Type 1 diabetes mostly affects children and young adults. As such, some physicians refer to it as juvenile diabetes. In comparison, type 2 diabetes is more common in adults and the elderly.
Furthermore, the US Department of Health & Human Services says that 90% of people with type 1 diabetes develop diabetic retinopathy within 25 years of diagnosis while their offspring are three times more likely to have major birth defects compared to the general population.
Type 2 diabetes is the most common form of diabetes affecting 90 to 95 out of every 100 people diagnosed with diabetes. On the other hand, type 1 diabetes is rare occurring in 5 to 10 out of every 100 people with diabetes.
Moreover, a study published in the Journal of the American Medical Association (JAMA) found that the prevalence of type 1 diabetes among people 20 years and younger increased by 21% between 2001 and 2009.
Figures published by the American Society for Metabolic & Bariatric Surgery (ASMBS) show that the prevalence of type 2 diabetes nearly tripled between 1960 and 2010.
Insulin production and usage
Type 1 diabetes occurs when the pancreas fails to secrete insulin. Consequently, the body is unable to transport and utilize glucose efficiently.
On the other hand, type 2 diabetes occurs when fails to utilize insulin properly leading to insulin resistance. This causes the body to produce increasingly more insulin that goes unutilized. Fortunately, insulin therapy and even weight loss can enable people with diabetes to lead long and healthy lives.
Blood sugar levels
People with type 1 diabetes are prone to low blood sugar levels (hypoglycemia) because their bodies do not produce any insulin at all. On the other hand, people with type 2 diabetes rarely experience hypoglycemia.

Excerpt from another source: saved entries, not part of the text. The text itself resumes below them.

(** *** The other formats *)

(** [prometheus/common/model]: the names that are valid; parsing a float, and the
    conversion of an integer to a float. *)
Class PromNames := { metric_name_ok : string → bool; label_name_ok : string → bool }.
Class FloatLib := { parse_float : string → option float64; float_of_int : Z → float64 }.
Context `{PN : PromNames, FL : FloatLib, GF : GoFmt}.

(** A number that came as text or as a number. *)
Definition clean_value (v : iface) : result float64 :=
  match v with
  | IString s => match parse_float s with Some f => Ok f | None => Err ("unparsable value " +:+ s) end
  | IFloat f => Ok f
  | IInt z => Ok (float_of_int z)
  | _ => Err ("unparsable value " +:+ fmt_v v)
  end.

(** A time in seconds, from seconds or milliseconds, at most five minutes ahead. *)
Definition clean_timestamp (ts t : Z) : Z :=
  let t := if 4294967295 <? t then Z.quot t 1000 else t in
  let diff := i64 (t - ts) in
  if 300 <? diff then ts else t.

Definition underscores (s : string) : string := replace_all (replace_all s "." "_") "-" "_".

Definition metric_label (metric : string) : result Label :=
  let metric := underscores metric in
  if negb (metric_name_ok metric) then Err ("invalid metric name: " +:+ metric)
  else Ok (Lbl.mkLabel "__name__" metric).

Nevertheless, certain medications including beta-blockers, monoamine oxidase inhibitors (MAOs), insulin, quinine, haloperidol, pentamidine, SLT2 inhibitors, Bactrim, sulfonylureas and thiazolidinediones may cause hypoglycemia in diabetics. This is according to the National Institutes of Health (NIH).

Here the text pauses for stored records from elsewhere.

(* ===== verification/Idents.v ===== *)
(** * Reports of hosts: [pushgw/idents], [center/metas], [storage.MSet]

    The hosts that sent samples are collected in a set, and once a second their
    time is written to redis, to the table of targets at the center, or posted to
    the center by an edge; heartbeats write the meta data of hosts.  This is what
    the triggers for missing hosts read ([Caches.GetHostUpdateTime],
    [Eval.target_miss]). *)

From S2P Require Import Prelude GoStrings Json Models RuleModels EventOps RuleOps Caches.
Open Scope string_scope.
Open Scope Z_scope.
Open Scope list_scope.

(** A redis server and a pipeline of SETs on it: without an error all values are
    written; with one, some of them are. *)
Class RedisPipe (W : Type) := {
  rp_data : W → gmap string string;
  rp_exec : W → list (string * string) → W * option error;
  rp_exec_ok : ∀ w kvs w', rp_exec w kvs = (w', None) →
    rp_data w' = foldl (λ m kv, <[fst kv := snd kv]> m) (rp_data w) kvs;
  rp_exec_some : ∀ w kvs k,
    rp_data (fst (rp_exec w kvs)) !! k = rp_data w !! k ∨
    ∃ v, (k, v) ∈ kvs ∧ rp_data (fst (rp_exec w kvs)) !! k = Some v
}.

(** Reading from such a server. *)
Definition data_redis (d : gmap string string) : Redis := {| redis_Get := λ k, d !! k |}.

(** The table of targets: the time of each host. *)
Class TargetTable (T : Type) := {
  tt_pluck : T → list string → result (list string);
  tt_insert : T → string → Z → T * option error;
  tt_update : T → string → Z → T * option error
}.

(** The settings the set reads. *)
Record ident_conf := mkIdentConf {
  ic_IsCenter : bool;
  ic_BatchSize : Z;
  ic_RetryCount : Z;
  ic_DBTimestampDisable : bool;
  ic_ByUrlConcurrency : nat
}.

Type 2 diabetes can be delayed/prevented through a combination of regular exercise, healthy diet, and maintaining a healthy weight.

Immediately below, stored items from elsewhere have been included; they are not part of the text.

(* ===== verification/Sources.v ===== *)
(** * Data sources: [models/datasource.go], [pkg/secu/rsa.go] and [prom]

    The columns of a data source and its decoded settings, the encryption of the
    settings on their way from the center to an edge, and the map of clients of
    prometheus-like data sources that is kept in step with the table, with the
    remote write of [pkg/prom/writer.go] that recording rules use. *)

From S2P Require Import Prelude GoStrings Json Models RuleModels Filter Relabel RuleOps Caches Http Writers.
Open Scope string_scope.
Open Scope Z_scope.
Open Scope list_scope.

(** ** [pkg/secu/rsa.go]

    The pieces of [encoding/pem], [crypto/x509], [crypto/rsa] and base64.
    [rand] is the randomness of an encryption. *)
Class Crypto := {
  pubkey : Type;
  privkey : Type;
  pem_Decode : string → option string;
  x509_DecryptPEMBlock : string → string → result string;
  x509_ParsePKCS1PrivateKey : string → result privkey;
  x509_ParsePKIXPublicKey : string → result (option pubkey);
  rsa_EncryptPKCS1v15 : string → pubkey → string → result string;
  rsa_DecryptPKCS1v15 : privkey → string → result string;
  base64_encode : string → string;
  base64_decode : string → string;
  base64_round : ∀ s, base64_decode (base64_encode s) = s;
  base64_empty : ∀ s, base64_encode s = "" → s = "";
  rsa_nonempty : ∀ rand k m c, rsa_EncryptPKCS1v15 rand k m = Ok c → c ≠ ""
}.

Section secu.
Context `{CY : Crypto}.

(** The private key of a file, which may be encrypted. *)
Definition private_key (privateKeyByte password : string) : result privkey :=
  match pem_Decode privateKeyByte with
  | None => Err "private key block is nil"
  | Some block =>
      match x509_DecryptPEMBlock block password with
      | Ok bytes => x509_ParsePKCS1PrivateKey bytes
      | Err err => if String.eqb password "" then x509_ParsePKCS1PrivateKey block else Err err
      end
  end.

Definition secu_Decrypt (cipherText privateKeyByte password : string) : result string :=
  let cipherText := if (4 <? String.length cipherText)%nat && has_prefix cipherText "enc:"
                    then str_drop 4 cipherText else cipherText in
  k ← private_key privateKeyByte password;
  rsa_DecryptPKCS1v15 k (base64_decode cipherText).

(** A public key that is not in PEM format is a nil block. *)
Definition EncryptValue (rand value publicKeyData : string) : go (result string) :=
  match pem_Decode publicKeyData with
  | None => Panic
  | Some block =>
      Ret (match x509_ParsePKIXPublicKey block with
           | Err err => Err ("failed to parse public key: " +:+ err)
           | Ok None => Err "failed to assert parsed key as RSA public key"
           | Ok (Some k) =>
               match rsa_EncryptPKCS1v15 rand k value with
               | Err err => Err ("failed to encrypt value: " +:+ err)
               | Ok ciphertext => Ok ("enc:" +:+ base64_encode ciphertext)
               end
           end)
  end.
End secu.

(** ** [Datasource] *)

Record RsaConfig := mkRsaConfig {
  rsa_OpenRSA : bool;
  rsa_PassWord : string;
  rsa_PrivateKeyBytes : string
}.


Section datasource.
Context `{SL : StrLib, CY : Crypto, UC : UnicodeCase, GR : GoRange}.
Context `{!Json (option (gmap string iface)), !Json HttpSet.HTTP, !Json AuthSet.Auth}.
Implicit Types ds : Datasource.

Definition Datasource_FE2DB ds : Datasource * option error :=
  match (match Source.SettingsJson ds with
         | Some _ => s ← json_marshal (Source.SettingsJson ds); Ok (ds <| Source.Settings := s |>)
         | None => Ok ds
         end) with
  | Err err => (ds, Some err)
  | Ok ds =>
      match json_marshal (Source.HTTPJson ds) with
      | Err err => (ds, Some err)
      | Ok b =>
          let ds := ds <| Source.HTTP := b |> in
          match json_marshal (Source.AuthJson ds) with
          | Err err => (ds, Some err)
          | Ok b => (ds <| Source.Auth := b |>, None)
          end
      end
  end.

Definition http_defaults ds : Datasource :=
  let or d v := if v =? 0 then d else v in
  let h := Source.HTTPJson ds in
  let h := h <| HttpSet.Timeout := or 10000 (HttpSet.Timeout h) |>
             <| HttpSet.DialTimeout := or 10000 (HttpSet.DialTimeout h) |>
             <| HttpSet.MaxIdleConnsPerHost := or 100 (HttpSet.MaxIdleConnsPerHost h) |> in
  let h := if String.eqb (Source.PluginType ds) ELASTICSEARCH && (length (HttpSet.Urls h) =? 0)%nat
           then h <| HttpSet.Urls := [HttpSet.Url h] |> else h in
  ds <| Source.HTTPJson := h |>.

Definition Datasource_DB2FE ds : Datasource * option error :=
  let '(sj, err) := decode_column (Source.Settings ds) (Source.SettingsJson ds) in
  let ds := ds <| Source.SettingsJson := sj |> in
  match err with
  | Some err => (ds, Some err)
  | None =>
      let '(h, err) := decode_column (Source.HTTP ds) (Source.HTTPJson ds) in
      let ds := ds <| Source.HTTPJson := h |> in
      match err with
      | Some err => (ds, Some err)
      | None =>
          let ds := http_defaults ds in
          let '(a, err) := decode_column (Source.Auth ds) (Source.AuthJson ds) in
          (ds <| Source.AuthJson := a |>, err)
      end
  end.

Definition Datasource_Verify ds : Datasource * option error :=
  if str_dangerous (Source.Name ds) then (ds, Some "Name has invalid characters") else Datasource_FE2DB ds.

(** [Add] and [Update] up to the statement. *)
Definition Datasource_Add (now : Z) ds : Datasource * option error :=
  match Datasource_Verify ds with
  | (ds, Some err) => (ds, Some err)
  | (ds, None) => (ds <| Source.CreatedAt := now |> <| Source.UpdatedAt := now |>, None)
  end.

Definition Datasource_Update (now : Z) ds : Datasource * option error :=
  match Datasource_Verify ds with
  | (ds, Some err) => (ds, Some err)
  | (ds, None) => (if Source.UpdatedAt ds =? 0 then ds <| Source.UpdatedAt := now |> else ds, None)
  end.

Definition ClearPlaintext ds : Datasource :=
  ds <| Source.Settings := "" |> <| Source.SettingsJson := None |> <| Source.Auth := "" |>
     <| Source.AuthJson := (Source.AuthJson ds) <| AuthSet.BasicAuthUser := "" |> <| AuthSet.BasicAuthPassword := "" |> |>.

(** The encryption of a column that is not empty. *)
Definition encrypt_column (rand column pub : string) : go (result (option string)) :=
  if String.eqb column "" then Ret (Ok None)
  else r ← EncryptValue rand column pub; Ret (match r with Ok e => Ok (Some e) | Err err => Err err end).

Definition Encrypt (rand1 rand2 : string) (openRsa : bool) (pub : string) ds : go (Datasource * option error) :=
  if negb openRsa then Ret (ds, None)
  else
    r ← encrypt_column rand1 (Source.Settings ds) pub;
    match r with
    | Err err => Ret (ds, Some err)
    | Ok e =>
        let ds := match e with Some e => ds <| Source.SettingsEncoded := e |> | None => ds end in
        r ← encrypt_column rand2 (Source.Auth ds) pub;
        match r with
        | Err err => Ret (ds, Some err)
        | Ok e =>
            let ds := match e with Some e => ds <| Source.AuthEncoded := e |> | None => ds end in
            Ret (ClearPlaintext ds, None)
        end
    end.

Actually, obese people can improve their health outcomes by losing as little as 5% of their total bodyweight, the ASBMS reports. Unfortunately, the aforementioned solutions would not work for type 1 diabetes.
In fact, there is no known way of preventing type 1 diabetes.
Type 1 and 2 diabetes are diabetes variants that affect approximately 30 million Americans. Of the two, type 2 diabetes is the most common affecting 95% of those diagnosed with diabetes.
In addition, type 2 diabetes tends to affect adults while type 1 diabetes is more common in children.